• **WHAT THE TASK ASKS**:
Write out exactly the lines below that run from the one containing "ks => Some ks" through the one containing "block_extra_keys r (Z.of_nat", both included, with no other lines.

EXERCISE MATERIAL Block Start

Lemma same_but_memo_trans r1 r2 r3 :
  same_but_memo r1 r2 → same_but_memo r2 r3 → same_but_memo r1 r3.
Proof. intros [m1 ->] [m2 ->]. exists m2. by destruct r1. Qed.

Section HashChain.
Context (sha256 : bytes → bytes) (hash_function : hash_input → bytes) (NONE_HASH : bytes).
Context (hbs : Z) (Hhbs : 0 < hbs).

(** Every memoised embedding digest is the digest of its range. *)
Definition memo_ok (r : Request) : Prop :=
  ∀ s e h, r.(_prompt_embeds_per_block_hashes) !! (s, e) = Some h →
    ∃ rows, prompt_embeds r = Some rows ∧ h = embeds_digest sha256 rows s e.

Definition embeds_keys (r : Request) (s e : Z) : list extra_key :=
  match prompt_embeds r with
  | None => []
  | Some rows => [KeyEmbeds (embeds_digest sha256 rows s e)]
  end.

Definition block_extra_keys (r : Request) (s e : Z) : option (list extra_key) :=
  match _gen_lora_extra_hash_keys r ++ mm_keys (mm_features r) s e
        ++ cache_salt_keys r s ++ embeds_keys r s e with
  | [] => None
  | ks => Some ks
  end.

Definition block_tokens (r : Request) (i : nat) : list Z :=
  py_slice (r.(_all_token_ids)) (Z.of_nat i * hbs) ((Z.of_nat i + 1) * hbs).

Definition block_keys (r : Request) (i : nat) : option (list extra_key) :=
  block_extra_keys r (Z.of_nat i * hbs) ((Z.of_nat i + 1) * hbs).

Fixpoint chain_hashes (r : Request) (prev : option bytes) (i n : nat) : list bytes :=
  match n with
  | O => []
  | S n =>
      let h := hash_block_tokens hash_function NONE_HASH prev (block_tokens r i) (block_keys r i) in
      h :: chain_hashes r (Some h) (S i) n
  end.

Definition num_full_blocks (r : Request) : nat := Z.to_nat (num_tokens r / hbs).

(** The invariant of [Request.block_hashes]. *)
Definition block_hashes_ok (r : Request) : Prop :=
  block_hashes r = chain_hashes r None 0 (num_full_blocks r).

Lemma chain_hashes_memo r r' prev i n :
  same_but_memo r r' → chain_hashes r' prev i n = chain_hashes r prev i n.
Proof.
  intros [m ->]. revert prev i. induction n as [|n IH]; intros prev i; [done|].
  cbn [chain_hashes]. cbv zeta. rewrite IH. reflexivity.
Qed.

Lemma length_chain_hashes r prev i n : length (chain_hashes r prev i n) = n.
Proof. revert prev i. induction n as [|n IH]; intros; cbn; [done|]. by rewrite IH. Qed.

Lemma chain_hashes_app r prev i n m :
  chain_hashes r prev i (n + m) =
  chain_hashes r prev i n ++
  chain_hashes r (if n is O then prev else last (chain_hashes r prev i n)) (i + n) m.
Proof.
  revert prev i. induction n as [|n IH]; intros prev i; cbn [chain_hashes Nat.add app].
  { by rewrite Nat.add_0_r. }
  rewrite IH. cbn zeta. cbn [app]. rewrite (Nat.add_succ_r i n). f_equal. f_equal.
  by destruct n.
Qed.

Lemma gen_embeds_spec r s e :
  memo_ok r →
  ∃ r', _gen_prompt_embeds_extra_hash_keys sha256 r s e = (embeds_keys r s e, r') ∧
    same_but_memo r r' ∧ memo_ok r'.
Proof.
  intros Hm. unfold _gen_prompt_embeds_extra_hash_keys, embeds_keys.
  destruct (prompt_embeds r) as [rows|] eqn:Er; [|by eauto using same_but_memo_refl].
  destruct (_prompt_embeds_per_block_hashes r !! (s, e)) as [h|] eqn:Eh.
  - destruct (Hm _ _ _ Eh) as (rows' & Hr & ->). rewrite Er in Hr. injection Hr as ->.
    eauto using same_but_memo_refl.
  - eexists. split; [done|]. split; [by eexists|].
    intros s' e' h'. destruct r; cbn in *. rewrite lookup_insert_Some.
    intros [[[= <- <-] <-]|[_ Hl]]; [by eauto|by apply Hm].
Qed.

(** One block: the generated keys are [block_extra_keys], from any usable
    index into the multi-modal inputs and whatever the memo table holds. *)
Lemma generate_keys_spec r s e idx :
  mm_sorted (mm_features r) → memo_ok r → s < e → mm_idx_ok (mm_features r) idx s →
  ∃ idx' r', generate_block_hash_extra_keys sha256 r s e idx
             = Ok (block_extra_keys r s e, idx', r') ∧
    mm_idx_ok (mm_features r) idx' e ∧ same_but_memo r r' ∧ memo_ok r'.
Proof.
  intros Hs Hm Hse Hidx. unfold generate_block_hash_extra_keys.
  destruct (gen_mm_spec r s e idx Hs Hse Hidx) as (idx' & -> & Hidx').
  destruct (gen_embeds_spec r s e Hm) as (r' & Hr & Hsame & Hm').
  unfold mbind; cbn [result_bind]. rewrite Hr. exists idx', r'. split_and!; try done.
  unfold block_extra_keys. by destruct (_ ++ _).
Qed.

Lemma hasher_loop_spec fuel i r idx prev acc :
  mm_sorted (mm_features r) → memo_ok r → mm_idx_ok (mm_features r) idx (Z.of_nat i * hbs) →
  (i ≤ num_full_blocks r)%nat → (num_full_blocks r - i < fuel)%nat →
  ∃ r', hasher_loop sha256 hash_function NONE_HASH fuel hbs (num_tokens r) r
          (Z.of_nat i * hbs) idx prev acc
        = Ok (acc ++ chain_hashes r prev i (num_full_blocks r - i), r') ∧
    same_but_memo r r' ∧ memo_ok r'.
Proof.
  revert i r idx prev acc. induction fuel as [|fuel IH]; intros i r idx prev acc Hs Hm Hidx Hi Hf; [lia|].
  assert (num_tokens r / hbs = Z.of_nat (num_full_blocks r)) as Hn.
  { unfold num_full_blocks. rewrite Z2Nat.id; [done|]. apply Z.div_pos; [unfold num_tokens; lia|done]. }
  pose proof (Z.div_mod (num_tokens r) hbs ltac:(lia)) as Hdm.
  pose proof (Z.mod_pos_bound (num_tokens r) hbs Hhbs) as Hmb. rewrite Hn in Hdm.
  cbn [hasher_loop]. cbv zeta.
  destruct (Z.gtb_spec (Z.of_nat i * hbs + hbs) (num_tokens r)) as [Hgt|Hle].
  - replace (num_full_blocks r - i)%nat with 0%nat by nia.
    cbn. rewrite app_nil_r. eauto using same_but_memo_refl.
  - destruct (num_full_blocks r - i)%nat as [|k] eqn:Ek; [nia|].
    replace (Z.of_nat i * hbs + hbs) with ((Z.of_nat i + 1) * hbs) by lia.
    destruct (generate_keys_spec r (Z.of_nat i * hbs) ((Z.of_nat i + 1) * hbs) idx)
      as (idx' & r' & -> & Hidx' & Hsame & Hm'); [done|done|nia|done|].
    unfold mbind; cbn [result_bind]. destruct Hsame as [m ->].
    set (h := hash_block_tokens _ _ _ _ _).
    destruct (IH (S i) (with_prompt_embeds_per_block_hashes m r) idx' (Some h) (acc ++ [h]))
      as (r'' & Hr'' & Hsame' & Hm''); try (by destruct r).
    + replace (Z.of_nat (S i)) with (Z.of_nat i + 1) by lia. by destruct r.
    + replace (num_full_blocks (with_prompt_embeds_per_block_hashes m r))
        with (num_full_blocks r) by (by destruct r). lia.
    + replace (num_full_blocks (with_prompt_embeds_per_block_hashes m r))
        with (num_full_blocks r) by (by destruct r). lia.
    + replace (num_full_blocks (with_prompt_embeds_per_block_hashes m r))
        with (num_full_blocks r) in Hr'' by (by destruct r).
      replace (num_tokens (with_prompt_embeds_per_block_hashes m r))
        with (num_tokens r) in Hr'' by (by destruct r).
      replace (Z.of_nat (S i)) with (Z.of_nat i + 1) in Hr'' by lia.
      replace (num_full_blocks r - S i)%nat with k in Hr'' by lia.
      exists r''. split; [|split; [|done]].
      * rewrite Hr''. f_equal. f_equal. rewrite <- app_assoc. f_equal. cbn [chain_hashes app].
        f_equal. rewrite (chain_hashes_memo r); [done|by exists m].
      * eapply same_but_memo_trans; [|done]. by exists m.
Qed.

EXERCISE MATERIAL Block End

• **ANSWER BOX**:
  | ks => Some ks
  end.

Definition block_tokens (r : Request) (i : nat) : list Z :=
  py_slice (r.(_all_token_ids)) (Z.of_nat i * hbs) ((Z.of_nat i + 1) * hbs).

Definition block_keys (r : Request) (i : nat) : option (list extra_key) :=
  block_extra_keys r (Z.of_nat i * hbs) ((Z.of_nat i + 1) * hbs).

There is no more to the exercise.